*** Source information ***

(** Bit masks: Go's [&], [|] and [&^] on a mask. *)
Infix "&&&" := Z.land (at level 40, left associativity) : go_scope.
Infix "|||" := Z.lor (at level 50, left associativity) : go_scope.
Infix "&^" := Z.ldiff (at level 40, left associativity) : go_scope.

#[global] Open Scope go_scope.

(** ** Bit masks

    A [NodeMask] is a [uint64] and a [TypeMask] an [int]; both are used as
    sets of bits.  [submask] is the subset order, [popcount] the number of
    set bits of a 64-bit mask. *)

Definition submask (a b : Z) : Prop := a &&& b = a.

Definition popcount (m : Z) : nat :=
  length (filter (λ i, Z.testbit m i = true) (seqZ 0 64)).

(** Masks with no bit outside the 64 bits of the type. *)
Definition mask64 (m : Z) : Prop := 0 ≤ m < 2 ^ 64.

Create Rewrite HintDb bits.

Create HintDb masks.

#[export] Hint Rewrite Z.land_spec Z.lor_spec Z.ldiff_spec Z.bits_0 : bits.

(** [bits_solver] proves an equation between masks from equations between
    masks, one bit at a time. *)
Ltac bits_solver :=
  unfold submask in *;
  apply Z.bits_inj';
  let i := fresh "i" in let Hi := fresh "Hi" in
  intros i Hi;
  repeat match goal with
  | H : @eq Z _ _ |- _ =>
      apply (f_equal (λ v, Z.testbit v i)) in H; autorewrite with bits in H;
      revert H
  end;
  autorewrite with bits;
  repeat match goal with |- context [Z.testbit ?x i] => destruct (Z.testbit x i) end;
  simpl; try congruence.

Lemma mask_nonzero m : m ≠ 0 ↔ ∃ i, 0 ≤ i ∧ Z.testbit m i = true.
Proof.
  split.
  - intros Hm. destruct (Z.lt_trichotomy m 0) as [Hn|[?|Hp]]; [|done|].
    + exists (Z.log2_up (- m) + 1).
      assert (0 ≤ Z.log2_up (- m)) by apply Z.log2_up_nonneg.
      split; [lia|]. apply Z.bits_above_log2_neg; [lia|].
      pose proof (Z.le_log2_log2_up (Z.pred (- m))).
      pose proof (Z.log2_up_le_mono (Z.pred (- m)) (- m)). lia.
    + exists (Z.log2 m). split; [apply Z.log2_nonneg|]. by apply Z.bit_log2.
  - intros (i & ? & Hi) ->. by rewrite Z.bits_0 in Hi.
Qed.

Lemma submask_spec a b :
  submask a b ↔ ∀ i, 0 ≤ i → Z.testbit a i = true → Z.testbit b i = true.
Proof.
  unfold submask. split.
  - intros H i Hi Ha. rewrite <- H, Z.land_spec in Ha.
    by apply andb_true_iff in Ha as [_ ?].
  - intros H. apply Z.bits_inj'. intros i Hi. rewrite Z.land_spec.
    specialize (H i Hi). destruct (Z.testbit a i); [|done]. by rewrite H.
Qed.

#[export] Instance submask_dec a b : Decision (submask a b).
Proof. unfold submask. apply _. Defined.

#[export] Instance submask_preorder : PreOrder submask.
Proof.
  split.
  - intros a. apply Z.land_diag.
  - intros a b c ??. bits_solver.
Qed.

Lemma submask_lor_l a b : submask a (a ||| b).
Proof. bits_solver. Qed.

Lemma submask_lor_r a b : submask b (a ||| b).
Proof. bits_solver. Qed.

Lemma submask_lor a b c : submask a c → submask b c → submask (a ||| b) c.
Proof. intros. bits_solver. Qed.

Lemma submask_land_r a b : submask (a &&& b) b.
Proof. bits_solver. Qed.

Lemma submask_land_l a b : submask (a &&& b) a.
Proof. bits_solver. Qed.

Lemma submask_zero a : submask 0 a.
Proof. done. Qed.

#[export] Hint Resolve submask_lor_l submask_lor_r submask_lor
  submask_land_l submask_land_r submask_zero : masks.

Lemma lor_nonzero_l x y : x ≠ 0 → x ||| y ≠ 0.
Proof. intros Hx [? _]%Z.lor_eq_0_iff. done. Qed.

Lemma mask_overlap_mono a b c : submask a b → a &&& c ≠ 0 → b &&& c ≠ 0.
Proof.
  rewrite !mask_nonzero. intros Hab (i & Hi & H). exists i. split; [done|].
  rewrite Z.land_spec in *. apply andb_true_iff in H as [Ha ->].
  rewrite submask_spec in Hab. by rewrite Hab.
Qed.

Lemma mask64_spec m : mask64 m ↔ ∀ i, 0 ≤ i → Z.testbit m i = true → i < 64.
Proof.
  unfold mask64. split.
  - intros Hm i Hi Ht. destruct (decide (i < 64)) as [|Hge]; [done|].
    destruct (decide (m = 0)) as [->|]; [by rewrite Z.bits_0 in Ht|].
    rewrite Z.bits_above_log2 in Ht; [done|lia|].
    enough (Z.log2 m < 64) by lia. apply Z.log2_lt_pow2; lia.
  - intros H. destruct (Z.lt_trichotomy m 0) as [Hn|[->|Hp]]; [|lia|].
    + exfalso.
      assert (Z.testbit m (Z.max 64 (Z.log2 (Z.pred (- m)) + 1)) = true) as Ht.
      { apply Z.bits_above_log2_neg; lia. }
      pose proof (Z.log2_nonneg (Z.pred (- m))). apply H in Ht; lia.
    + split; [lia|]. apply Z.log2_lt_pow2; [lia|].
      apply H; [apply Z.log2_nonneg | by apply Z.bit_log2].
Qed.

Lemma mask64_lor a b : mask64 a → mask64 b → mask64 (a ||| b).
Proof.
  rewrite !mask64_spec. intros Ha Hb i Hi. rewrite Z.lor_spec.
  intros [?|?]%orb_true_iff; eauto.
Qed.

Lemma mask64_submask a b : submask a b → mask64 b → mask64 a.
Proof. rewrite submask_spec, !mask64_spec. eauto. Qed.

Lemma mask64_u64 x : mask64 (u64 x).
Proof. unfold mask64, u64. apply Z.mod_pos_bound. lia. Qed.

#[export] Hint Resolve mask64_lor mask64_submask mask64_u64 : masks.

(** Adding a bit that was not set makes a 64-bit mask strictly larger. *)
Lemma popcount_mono a b : submask a b → (popcount a ≤ popcount b)%nat.
Proof.
  intros Hab. unfold popcount. apply submseteq_length.
  apply NoDup_submseteq; [apply NoDup_filter, NoDup_seqZ|].
  intros i. rewrite !list_elem_of_filter, elem_of_seqZ.
  rewrite submask_spec in Hab. intros [? ?]. split; [apply Hab; [lia|done]|lia].
Qed.

Lemma popcount_le_64 m : (popcount m ≤ 64)%nat.
Proof.
  unfold popcount. etrans; [apply length_filter|]. by rewrite length_seqZ.
Qed.

Lemma popcount_grow z n :
  mask64 n → n ≠ 0 → z &&& n = 0 → (popcount z < popcount (z ||| n))%nat.
Proof.
  intros Hn Hnz Hd. apply mask_nonzero in Hnz as (i & Hi & Ht).
  assert (i < 64) by (by apply (proj1 (mask64_spec n) Hn)).
  assert (Z.testbit z i = false) as Hz.
  { apply (f_equal (λ v, Z.testbit v i)) in Hd. rewrite Z.land_spec, Z.bits_0, Ht in Hd.
    by destruct (Z.testbit z i). }
  unfold popcount.
  assert (i :: filter (λ i, Z.testbit z i = true) (seqZ 0 64)
    ⊆+ filter (λ i, Z.testbit (z ||| n) i = true) (seqZ 0 64)) as Hs.
  { apply NoDup_submseteq.
    - constructor; [rewrite list_elem_of_filter; by intros [? _]; congruence|].
      apply NoDup_filter, NoDup_seqZ.
    - intros j. rewrite elem_of_cons, !list_elem_of_filter, elem_of_seqZ, Z.lor_spec.
      intros [->|[-> ?]]; rewrite ?Ht, ?orb_true_r; (split; [done|lia]). }
  apply submseteq_length in Hs. simpl in Hs. lia.
Qed.

(** ** Sums over finite maps *)

Section msum.
Context {K V : Type} `{Countable K}.
Implicit Types m : gmap K V.

Definition msum (f : K → V → Z) (m : gmap K V) : Z :=
  map_fold (λ k v acc, f k v + acc) 0 m.

Lemma msum_empty f : msum f ∅ = 0.
Proof. apply map_fold_empty. Qed.

Lemma msum_insert f m k v : m !! k = None → msum f (<[k:=v]> m) = f k v + msum f m.
Proof. intros. unfold msum. rewrite (map_fold_insert_L (λ k v acc, f k v + acc)); [done|intros; lia|done]. Qed.
(** [byTypes[types] |= byTypes[t.Mask()]] for the types of a combination. *)
Definition or_types (m : gmap Z Z) (types : Z) : gmap Z Z :=
  fold_left (λ m t, <[types := mask_at m types ||| mask_at m (Type_Mask t)]> m)
    (TypeMask_Slice types) m.

Definition type_combinations : list Z :=
  [TypeMaskDRAM ||| TypeMaskPMEM; TypeMaskDRAM ||| TypeMaskHBM;
   TypeMaskPMEM ||| TypeMaskHBM; TypeMaskAll].

Definition add_by_types (m : gmap Z Z) (typeMask nodeMask : Z) : gmap Z Z :=
  fold_left or_types type_combinations (<[typeMask := mask_at m typeMask ||| nodeMask]> m).

Definition addNode (c : MaskCache) (n : Node) : MaskCache :=
  let typeMask := Type_Mask (memType n) in
  let nodeMask := Node_Mask n in
  let has := Node_HasMemory n in
  let normal := (has && Node_IsNormal n)%bool in
  let movable := (has && negb (Node_IsNormal n))%bool in
  let cpu := Node_HasCPUs n in
  let add (b : bool) (m x : Z) := if b then m ||| x else m in
  {| mc_types := add has (mc_types c) typeMask;
     mc_all := mc_all c ||| nodeMask;
     mc_normal := add normal (mc_normal c) nodeMask;
     mc_movable := add movable (mc_movable c) nodeMask;
     mc_hasMemory := add has (mc_hasMemory c) nodeMask;
     mc_noMemory := add (negb has) (mc_noMemory c) nodeMask;
     mc_hasCPU := add cpu (mc_hasCPU c) nodeMask;
     mc_noCPU := add (negb cpu) (mc_noCPU c) nodeMask;
     mc_byTypes := if has then add_by_types (mc_byTypes c) typeMask nodeMask else mc_byTypes c |}.

Definition NewMaskCache (nodes : list Node) : MaskCache := fold_left addNode nodes emptyMaskCache.

Definition NodesByTypes (c : MaskCache) (types : Z) : Z := mask_at (mc_byTypes c) types.

(** ** What the cache promises *)

(** A node with a known type and an ID that fits a mask; [NewNode] checks
    both, given an ID that is not negative. *)
Definition node_ok (n : Node) : Prop :=
  0 ≤ n_id n < 64 ∧ known_type (memType n) ∧ distance_ok (n_id n) (distance n).

(** The mask of the nodes in a list that satisfy a test. *)
Definition is_mask_of (nodes : list Node) (p : Node → Prop) (m : Z) : Prop :=
  ∀ i, 0 ≤ i → Z.testbit m i = true ↔ ∃ n, n ∈ nodes ∧ n_id n = i ∧ p n.

Record cache_ok (nodes : list Node) (c : MaskCache) : Prop := {
  ok_types : ∀ t, 0 ≤ t → Z.testbit (mc_types c) t = true ↔
    ∃ n, n ∈ nodes ∧ memType n = t ∧ Node_HasMemory n = true;
  ok_all : is_mask_of nodes (λ _, True) (mc_all c);
  ok_normal : is_mask_of nodes (λ n, Node_HasMemory n = true ∧ Node_IsNormal n = true) (mc_normal c);
  ok_movable : is_mask_of nodes (λ n, Node_HasMemory n = true ∧ Node_IsNormal n = false) (mc_movable c);
  ok_hasMemory : is_mask_of nodes (λ n, Node_HasMemory n = true) (mc_hasMemory c);
  ok_noMemory : is_mask_of nodes (λ n, Node_HasMemory n = false) (mc_noMemory c);
  ok_hasCPU : is_mask_of nodes (λ n, Node_HasCPUs n = true) (mc_hasCPU c);
  ok_noCPU : is_mask_of nodes (λ n, Node_HasCPUs n = false) (mc_noCPU c);
  ok_byTypes : ∀ T, 0 < T < 8 →
    is_mask_of nodes (λ n, Node_HasMemory n = true ∧ Z.testbit T (memType n) = true)
      (mask_at (mc_byTypes c) T);
  ok_noTypes : ∀ T, ¬ (0 < T < 8) → mask_at (mc_byTypes c) T = 0;
}.

Lemma is_mask_of_snoc_add nodes p m n (b : bool) :
  0 ≤ n_id n < 64 → (b = true ↔ p n) → is_mask_of nodes p m →
  is_mask_of (nodes ++ [n]) p (if b then m ||| Node_Mask n else m).
Proof.
  intros Hid Hb Hm i Hi.
  assert ((∃ n', n' ∈ nodes ++ [n] ∧ n_id n' = i ∧ p n') ↔
    (∃ n', n' ∈ nodes ∧ n_id n' = i ∧ p n') ∨ (i = n_id n ∧ b = true)) as ->.
  { rewrite (exists_snoc (λ n', n_id n' = i ∧ p n')). naive_solver. }
  rewrite <- (Hm i Hi). destruct b.
  - rewrite Z.lor_spec, orb_true_iff. unfold Node_Mask.
    rewrite node_bit_spec, bool_decide_eq_true by done. naive_solver.
  - naive_solver.
Qed.

Lemma mask_at_insert m k v k' :
  mask_at (<[k := v]> m) k' = if decide (k = k') then v else mask_at m k'.
Proof. unfold mask_at. rewrite lookup_insert. by case_decide. Qed.

(** The union of the masks of some types. *)
Definition or_masks (m : gmap Z Z) (ts : list Z) (acc : Z) : Z :=
  fold_left (λ acc t, acc ||| mask_at m (Type_Mask t)) ts acc.

Lemma or_types_at m types k :
  types ∉ Type_Mask <$> TypeMask_Slice types →
  mask_at (or_types m types) k
  = if decide (types = k) then or_masks m (TypeMask_Slice types) (mask_at m types) else mask_at m k.
Proof.
  unfold or_types, or_masks. revert m.
  induction (TypeMask_Slice types) as [|t ts IH]; intros m Hn; simpl.
  - by case_decide; subst.
  - rewrite fmap_cons, not_elem_of_cons in Hn. destruct Hn as [Ht Hts].
    rewrite IH by done. rewrite !mask_at_insert. destruct (decide (types = types)); [|done].
    case_decide; [|done].
    assert (∀ ts acc, types ∉ Type_Mask <$> ts →
      fold_left (λ acc t0, acc ||| mask_at (<[types:=mask_at m types ||| mask_at m (Type_Mask t)]> m)
        (Type_Mask t0)) ts acc
      = fold_left (λ acc t0, acc ||| mask_at m (Type_Mask t0)) ts acc) as Hext.
    { clear. intros ts. induction ts as [|t' ts IH]; intros acc Hn; simpl; [done|].
      rewrite fmap_cons, not_elem_of_cons in Hn. destruct Hn as [Ht' Hts].
      rewrite mask_at_insert. rewrite decide_False by done. by apply IH. }
    by apply Hext.
Qed.

Lemma combination_not_single T :
  T = 3 ∨ T = 5 ∨ T = 6 ∨ T = 7 → T ∉ Type_Mask <$> TypeMask_Slice T.
Proof.
  intros HT. apply (bool_decide_eq_false_1 _).
  destruct HT as [->|[->|[->| ->]]]; vm_compute; done.
Qed.

Lemma or_types_other m C k :
  C = 3 ∨ C = 5 ∨ C = 6 ∨ C = 7 → k ≠ C → mask_at (or_types m C) k = mask_at m k.
Proof.
  intros HC Hk. rewrite or_types_at by (by apply combination_not_single).
  by rewrite decide_False.
Qed.

Lemma or_types_self m C :
  C = 3 ∨ C = 5 ∨ C = 6 ∨ C = 7 →
  mask_at (or_types m C) C = or_masks m (TypeMask_Slice C) (mask_at m C).
Proof.
  intros HC. rewrite or_types_at by (by apply combination_not_single).
  by rewrite decide_True.
Qed.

*** End of Source information ***

▶ _Task brief_
Within the material above, extract exactly the lines that start at the line containing "- intros a b c ??. bits_solver." and stop after the line containing "Lemma lor_nonzero_l x", and only those.

▶ _Answer section_
  - intros a b c ??. bits_solver.
Qed.

Lemma submask_lor_l a b : submask a (a ||| b).
Proof. bits_solver. Qed.

Lemma submask_lor_r a b : submask b (a ||| b).
Proof. bits_solver. Qed.

Lemma submask_lor a b c : submask a c → submask b c → submask (a ||| b) c.
Proof. intros. bits_solver. Qed.

Lemma submask_land_r a b : submask (a &&& b) b.
Proof. bits_solver. Qed.

Lemma submask_land_l a b : submask (a &&& b) a.
Proof. bits_solver. Qed.

Lemma submask_zero a : submask 0 a.
Proof. done. Qed.

#[export] Hint Resolve submask_lor_l submask_lor_r submask_lor
  submask_land_l submask_land_r submask_zero : masks.

Lemma lor_nonzero_l x y : x ≠ 0 → x ||| y ≠ 0.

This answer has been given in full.